I'm confused when it comes to encoding the address for a J-format instruction.
From Class Notes:
Assume L1 is at the address 4194340 in decimal, which is 400024 in hexadecimal. We fill the target field as an address in instructions (0x100009) rather than bytes (0x400024).
Can someone please explain to me why this is?
The j instruction jumps to the passed target.
However, because the instruction set is limited to 32 bits, and 6 are used for the op-code, only 26 may be used for the jump target.
This means that the distance a j instruction can travel is limited as it works by appending its target to some number of the most significant bits of the current IPC.

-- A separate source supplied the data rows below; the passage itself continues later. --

(* ===== verification/Bytes.v ===== *)
(** * Byte vectors: length-prefixed writing and bounds-checked reading

    The idioms the binary formats of the program are written in: appending the
    four bytes of a [uint32_t] and a block of bytes, copying a range of a
    vector by iterators, [memcpy] of an integer at an offset, and the test
    [if (offset + n > data.size())] in front of them. *)

From S2P Require Import Prelude.

#[global] Arguments le_bytes : simpl never.
#[global] Arguments le_val : simpl never.

(** [result.insert(end, &n, &n + sizeof n)] of a [uint32_t], and a length-prefixed block. *)
Definition put_u32 (n : Z) : list byte := le_bytes 4 n.
Definition put_block (bs : list byte) : list byte := put_u32 (Z.of_nat (length bs)) ++ bs.

(** [std::vector(data.begin() + a, data.begin() + b)] *)
Definition sub (data : list byte) (a b : Z) : res (list byte) :=
  if (0 <=? a) && (a <=? b) && (b <=? Z.of_nat (length data)) then
    Val (take (Z.to_nat (b - a)) (drop (Z.to_nat a) data))
  else Undef.

(** [if (offset + n > data.size()) return <failure>;] *)
Definition need {A} (data : list byte) (offset n : Z) (k : res (option A)) : res (option A) :=
  if Z.of_nat (length data) <? offset + n then Val None else k.

(** [memcpy(&x, data.data() + offset, n)] of an unsigned integer *)
Definition get_le (data : list byte) (offset n : Z) : res Z :=
  let? bs := sub data offset (offset + n) in Val (le_val bs).

(** ** Bytes at an offset of a byte vector *)

Definition at_bytes (data : list byte) (o : Z) (bs : list byte) : Prop :=
  ∃ pre post, data = pre ++ bs ++ post ∧ o = Z.of_nat (length pre).

Lemma at_bytes_cons data o b bs :
  at_bytes data o (b :: bs) → at_bytes data (o + 1) bs.
Proof.
  intros (pre & post & -> & ->). exists (pre ++ [b]), post.
  rewrite <-app_assoc, length_app. split; [done|simpl; lia].
Qed.

Lemma at_bytes_app data o bs1 bs2 :
  at_bytes data o (bs1 ++ bs2) →
  at_bytes data o bs1 ∧ at_bytes data (o + Z.of_nat (length bs1)) bs2.
Proof.
  intros (pre & post & -> & ->). split.
  - exists pre, (bs2 ++ post). by rewrite <-!app_assoc.
  - exists (pre ++ bs1), post. rewrite <-!app_assoc, length_app. split; [done|lia].
Qed.

Lemma at_bytes_fits data o bs :
  at_bytes data o bs → 0 ≤ o ∧ o + Z.of_nat (length bs) ≤ Z.of_nat (length data).
Proof. intros (pre & post & -> & ->). rewrite !length_app. lia. Qed.

Lemma at_bytes_all bs : at_bytes bs 0 bs.
Proof. exists [], []. by rewrite app_nil_r. Qed.

(** ** Reading what was written *)

Lemma length_put_u32 n : length (put_u32 n) = 4%nat.
Proof. apply length_le_bytes. Qed.

Lemma length_put_block bs : length (put_block bs) = (4 + length bs)%nat.
Proof. unfold put_block. by rewrite length_app, length_put_u32. Qed.

Lemma sub_at data o bs :
  at_bytes data o bs → sub data o (o + Z.of_nat (length bs)) = Val bs.
Proof.
  intros H. pose proof (at_bytes_fits _ _ _ H). unfold sub.
  replace ((0 <=? o) && _ && _) with true by lia.
  destruct H as (pre & post & -> & ->).
  replace (Z.of_nat (length pre) + Z.of_nat (length bs) - Z.of_nat (length pre))
    with (Z.of_nat (length bs)) by lia.
  by rewrite !Nat2Z.id, take_drop_mid.
Qed.

Lemma sub_rest data o bs :
  at_bytes data o bs → ∃ post, sub data o (Z.of_nat (length data)) = Val (bs ++ post).
Proof.
  intros H. pose proof (at_bytes_fits _ _ _ H). unfold sub.
  replace ((0 <=? o) && _ && _) with true by lia.
  destruct H as (pre & post & -> & ->). exists post. rewrite Nat2Z.id, drop_app_length.
  rewrite take_ge; [done|]. rewrite !length_app. lia.
Qed.

Lemma need_fits {A} data o n (k : res (option A)) :
  o + n ≤ Z.of_nat (length data) → need data o n k = k.
Proof.
  intros ?. unfold need. by destruct (Z.ltb_spec (Z.of_nat (length data)) (o + n)); [lia|].
Qed.

Lemma need_at {A} data o n bs (k : res (option A)) :
  at_bytes data o bs → n ≤ Z.of_nat (length bs) → need data o n k = k.
Proof.
  intros H%at_bytes_fits ?. apply need_fits. lia.
Qed.

Lemma get_le_at data o n w z bs :
  w = 8 * n → 0 ≤ n → at_bytes data o (le_bytes (Z.to_nat n) z ++ bs) →
  get_le data o n = Val (wrap w z).
Proof.
  intros -> Hn [H _]%at_bytes_app. unfold get_le.
  pose proof (sub_at _ _ _ H) as E. rewrite length_le_bytes, Z2Nat.id in E by done.
  rewrite E. simpl. by rewrite le_val_bytes, Z2Nat.id by done.
Qed.

Lemma get_u32_at data o z bs :
  0 ≤ z < 2 ^ 32 → at_bytes data o (put_u32 z ++ bs) → get_le data o 4 = Val z.
Proof.
  intros Hz H. rewrite (get_le_at _ _ 4 32 z bs) by done. by rewrite wrap_small.
Qed.

Lemma at_bytes_skip data o n bs1 bs2 :
  n = Z.of_nat (length bs1) → at_bytes data o (bs1 ++ bs2) → at_bytes data (o + n) bs2.
Proof. intros -> H. apply (at_bytes_app _ _ _ _ H). Qed.

Lemma at_bytes_u32 data o z bs : at_bytes data o (put_u32 z ++ bs) → at_bytes data (o + 4) bs.
Proof. apply at_bytes_skip. by rewrite length_put_u32. Qed.

Lemma at_bytes_prefix data o bs1 bs2 :
  at_bytes data o (bs1 ++ bs2) → at_bytes data o bs1.
Proof. intros H. apply (at_bytes_app _ _ _ _ H). Qed.

Lemma at_bytes_start bs rest : at_bytes (bs ++ rest) 0 bs.
Proof. by exists [], rest. Qed.

(** ** Reading arbitrary bytes inside the bounds *)

Lemma sub_in data a b :
  0 ≤ a ≤ b → b ≤ Z.of_nat (length data) →
  ∃ bs, sub data a b = Val bs ∧ Z.of_nat (length bs) = b - a.
Proof.
  intros. unfold sub. replace ((0 <=? a) && _ && _) with true by lia.
  eexists. split; [done|]. rewrite length_take, length_drop. lia.
Qed.

Lemma get_le_in data o n :
  0 ≤ o → 0 ≤ n → o + n ≤ Z.of_nat (length data) →
  ∃ z, get_le data o n = Val z ∧ 0 ≤ z < 2 ^ (8 * n).
Proof.
  intros ???. unfold get_le. destruct (sub_in data o (o + n)) as (bs & -> & Hl); [lia..|].
  simpl. exists (le_val bs). split; [done|].
  pose proof (le_val_range bs) as Hr. by replace (o + n - o) with n in Hl by lia; rewrite Hl in Hr.
Qed.

Lemma need_in {A} data o n (k : res (option A)) (P : option A → Prop) :
  P None → (o + n ≤ Z.of_nat (length data) → ∃ r, k = Val r ∧ P r) →
  ∃ r, need data o n k = Val r ∧ P r.
Proof.
  intros HN Hk. unfold need.
  destruct (Z.ltb_spec (Z.of_nat (length data)) (o + n)); [eauto|]. apply Hk. lia.
Qed.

The MIPS instruction set could have been defined by saying that when a j instruction is encountered you add the first 6 bits of the IPC to the 26 bit target of the j instruction, but instead it was noted that instructions that a program can jump are always "word-aligned". This means that these address are always a multiple of 4 and therefore the last 2 bits of the address are always 0.
This allows us to not encode the last 2 bits in our jump target and instead encode bits 3-28. This means that to get the target of a j instruction you take the first 4 bits of the PC, add the jump target, and then add two zeros.
Hopefully with that explanation out of the way it makes sense why the target 0x400024 is encoded in the j instruction by the bits 0x100009 i.e. 0x400024 >> 2. Because the last two bits are not needed.